Books take important narratives and deliver them to the masses. They transmit culture, life experiences, and new ideas. They inform and inspire. That’s why Latinx books and Latinx literary classics are so important – they share our various cultures with us and with the world.
Within the over 120 million published books, so many Latinx titles have stood the test of time and can be considered true literary classics. In this article, I’m recommending five of the most iconic, the ones that started magical realism, inspired countless budding authors, and made it onto reading lists across the nation. Which is all to say – if you haven’t already, you should definitely read them.
One Hundred Years of Solitude by Gabriel Garcia Marquez
Colombian author Gabriel Garcia Marquez is known as the father of magical realism. His 1967 literary masterpiece, One Hundred Years of Solitude, is considered one of the top examples of this genre. The story follows seven generations of the Buendía family, who live in the fictional town of Macondo. One Hundred Years of Solitude has sold a staggering 50 million-plus copies, in 25 languages.
The House on Mango Street by Sandra Cisneros
Another Latinx classic in literature is Sandra Cisneros’ The House on Mango Street. Often a part of required reading in high schools across America, the 1984 novel lets readers listen in on one year of 12-year-old Chicana Esperanza Cordero’s life as she grows up in Chicago. The stories are based on Cisneros’ own life, as well as those of her students.

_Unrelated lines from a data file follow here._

(* ===== verification/ForkBackend.v ===== *)
(** * The backend of tests (evm/src/executor/backend/mod.rs, snapshot.rs)

    [Backend] is the database that test contracts run on: in memory, or the
    fork of a remote chain.  Several forks can be created and swapped; the
    accounts marked persistent are carried from one to the next.  A test's
    state is the backend, the environment and revm's journaled state, which
    the operations change together. *)
From S2P Require Import Prelude Transaction Hardfork Block Snapshots Db Validator MultiFork.
Open Scope Z_scope.

(** ** revm's data, as far as the backend reads and writes it *)

(** The parts of revm's structures that the backend only passes on, and the
    library functions it calls. *)
Record StorageSlot := mkSlot { original_value : Z; present_value : Z }.
Class RevmData := {
  AccountRest : Type;
  JournalEntry : Type;
  StateRest : Type;
  PrecompileId : Type;
  DatabaseFailure : Type }.

Section RevmTypes.
Context `{!RevmData}.
Record Account := mkAccount {
  acc_info : AccountInfo.t; acc_storage : gmap Z StorageSlot; acc_is_touched : bool; acc_rest : AccountRest }.
Record JournaledState := mkJournal {
  js_state : gmap Address Account; js_logs : list Log; js_depth : Z; js_journal : list (list JournalEntry); js_rest : StateRest }.
End RevmTypes.

Record ForkDB `{!ForkNet} := mkForkDB { fdb_cache : CacheDB.t; fdb_db : SharedBackend }.
Arguments mkForkDB {_} fdb_cache fdb_db.
Arguments fdb_cache {_} f.
Arguments fdb_db {_} f.

(** [ethers::types::Transaction] and [Block<Transaction>] *)
Record RpcTransaction := mkRpcTx {
  rt_hash : H256; rt_from : Address; rt_to : option Address; rt_gas : Z; rt_gas_price : option Z;
  rt_max_priority_fee_per_gas : option Z; rt_nonce : Z; rt_access_list : option (list AccessListItem); rt_value : Z;
  rt_input : list byte; rt_block_number : option Z }.
Record RpcBlock := mkRpcBlock {
  rb_number : option Z; rb_timestamp : Z; rb_author : option Address; rb_difficulty : Z; rb_mix_hash : option H256;
  rb_base_fee_per_gas : option Z; rb_gas_limit : Z; rb_transactions : list RpcTransaction }.
(** The block before the one of a transaction, where a fork is rolled to. *)
Definition fork_block_of (backend : SharedBackend) (hash : H256) : option Z :=
  match get_transaction backend hash with
  | Ok tx =>
      match rt_block_number tx with
      | Some n => Some (n - 1)
      | None => match get_full_block backend None with Ok block => rb_number block | Err _ => None end
      end
  | Err _ => None
  end.
Lemma block_for_transaction_safe id hash w T : backend_wf (w_backend w) ->
  safely T (get_block_number_and_block_for_transaction id hash) w (fun '(n, block) w' =>
    w' = w /\ n <= U64_MAX /\ (forall k, rb_number block = Some k -> k <= U64_MAX) /\
    exists f, inner_forks (inner (w_backend w)) !! Z.to_nat id = Some (Some f) /\ fork_block_of (fdb_db (fk_db f)) hash = Some n).
Proof using remote_transactions remote_blocks.
  intros W. unfold get_block_number_and_block_for_transaction. eapply safely_bind; [by apply fk_fork_safe|].
  intros [idx f] w1 _ _ _ (-> & -> & Hf). destruct (get_transaction _ _) as [tx|e] eqn:Htx.
  2: { eapply safely_bind; [by apply (safely_ret _ (Err (DbFailure e)) w (fun _ _ => False))|]. done. }
  eapply safely_bind; [by apply (safely_ret _ (Ok tx) w (fun x w1 => x = tx /\ w1 = w))|]. intros x w1 _ _ _ [-> ->].
  pose proof (remote_transactions _ _ _ Htx) as [_ Hbn]. destruct (rt_block_number tx) as [n|] eqn:Hn.
  - destruct (get_full_block _ (Some n)) as [block|e] eqn:Hb.
    2: { eapply safely_bind; [by apply (safely_ret _ (Err (DbFailure e)) w (fun _ _ => False))|]. done. }
    eapply safely_bind; [by apply (safely_ret _ (Ok block) w (fun x w1 => x = block /\ w1 = w))|]. intros x w1 _ _ _ [-> ->].
    specialize (Hbn n eq_refl). unfold u64_sub. rewrite decide_True by lia.
    apply (safely_ret _ (Ok (n - 1, block))); [done|]. split_and!; [done|lia|by eapply remote_blocks|].
    exists f. split; [done|]. unfold fork_block_of. by rewrite Htx, Hn.
  - destruct (get_full_block _ None) as [block|e] eqn:Hb.
    2: { eapply safely_bind; [by apply (safely_ret _ (Err (DbFailure e)) w (fun _ _ => False))|]. done. }
    eapply safely_bind; [by apply (safely_ret _ (Ok block) w (fun x w1 => x = block /\ w1 = w))|]. intros x w1 _ _ _ [-> ->].
    destruct (rb_number block) as [n|] eqn:Hnb.
    2: { eapply safely_bind; [by apply (safely_ret _ (Err BlockNotFoundLatest) w (fun _ _ => False))|]. done. }
    apply (safely_ret _ (Ok (n, block))); [done|]. destruct (remote_blocks _ _ _ Hb) as [_ Hk].
    split_and!; [done|by apply Hk|by intros k [= <-]%(eq_trans (eq_sym Hnb)); apply Hk|].
    exists f. split; [done|]. unfold fork_block_of. by rewrite Htx, Hn, Hb.
Qed.
(** The fork the local id is rolled to is new, or already belongs to it. *)
Definition tx_fresh (b : Backend) (id : Z) (hash : H256) : Prop :=
  forall f n, inner_forks (inner b) !! Z.to_nat id = Some (Some f) -> fork_block_of (fdb_db (fk_db f)) hash = Some n -> roll_fresh b id n.
Lemma roll_to_transaction_safe id hash w :
  backend_wf (w_backend w) -> senders_ok (forks_known (w_backend w)) ->
  (forall i, ensure_fork id (w_backend w) = Ok i -> tx_fresh (w_backend w) i hash) ->
  safely (fun k => fork_at id k (w_backend w)) (roll_fork_to_transaction establish evm_run id hash) w (fun _ _ => True).
Proof using remote_transactions remote_blocks.
  intros W Hs Hfresh. unfold roll_fork_to_transaction, fork_at.
  eapply safely_bind; [by apply (safely_ret _ (Ok (w_backend w)) w (fun b w1 => b = w_backend w /\ w1 = w))|].
  intros b w1 _ _ _ [-> ->]. destruct (ensure_fork id (w_backend w)) as [i|e] eqn:Hen.
  2: { eapply safely_bind; [by apply (safely_ret _ (Err e) w (fun _ _ => False))|]. done. }
  eapply safely_bind; [by apply (safely_ret _ (Ok i) w (fun x w1 => x = i /\ w1 = w))|]. intros x w1 _ _ _ [-> ->].
  eapply safely_bind; [by apply block_for_transaction_safe|]. intros [n block] w1 _ _ _ (-> & Hn & Hk & f & Hf & Hfb).
  assert (safely (fun k => k = Z.to_nat i) (roll_fork establish (Some i) n) w (fun _ _ => True)) as Hroll.
  { destruct (roll_fork_safe (Some i) n w W Hs Hn) as (r & w' & Hr & W' & S' & U').
    - intros j Hj. cbn in Hj. destruct (issued_local_fork_ids _ !! i); simplify_eq. by apply (Hfresh j eq_refl f n).
    - exists r, w'. split_and!; try done; [|by destruct r]. eapply untouched_weaken; [|exact U']. unfold fork_at. cbn.
      intros k. by destruct (issued_local_fork_ids _ !! i). }
  eapply safely_bind; [exact Hroll|]. intros _ w1 W1 _ _ _.
  eapply safely_bind; [by apply (safely_ret _ (Ok (w_env w1)) w1 (fun e w2 => w2 = w1))|]. intros env w2 _ _ _ ->.
  set (env' := mkEnv _ _ _).
  eapply (safely_bind _ _ _ _ (fun _ _ => True));
    [exists (Ok tt), (mkWorld (w_backend w1) env' (w_state w1)); split_and!; try done; by apply untouched_same|].
  intros _ w2 W2 _ _ _. eapply safely_then; [|by eexists]. apply replay_until_safe; [done|]. cbn.
  destruct (rb_number block) as [k|]; [by apply Hk|done].
Qed.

The House of the Spirits by Isabel Allende
The House of the Spirits, the debut novel by acclaimed Chilean author Isabel Allende, is another classic example of magical realism. Published in 1982, and influenced by One Hundred Years of Solitude, it also follows multiple generations of a family, in this case, the Trueba family in Chile. The House of the Spirits has won several literary awards, including Chile’s Best Novel of the Year, Mexico’s Best Novel, Germany’s Author of the Year, and Germany’s Book of the Year awards.
Like Water for Chocolate by Laura Esquivel
Like Water for Chocolate takes readers to Coahuila, Mexico, near the U.S.-Mexico border. There, Mexican writer Laura Esquivel introduces us to Tita, who has to put her love for Pedro aside due to family obligations. Esquivel also uses magical realism in this classic, showing us how Tita magically puts her repressed feelings into her cooking.
Ficciones by Jorge Luis Borges
Jorge Luis Borges’ Ficciones is the last book on my list and perhaps the weightiest. It is made up of 17 stories from the Argentinian co-founder of magical realism, written from 1936 to 1953 (with the original version of the book being published in 1944, and updated in 1956). Themes that pop up include labyrinths, infinity, copies, free will, and mirrors.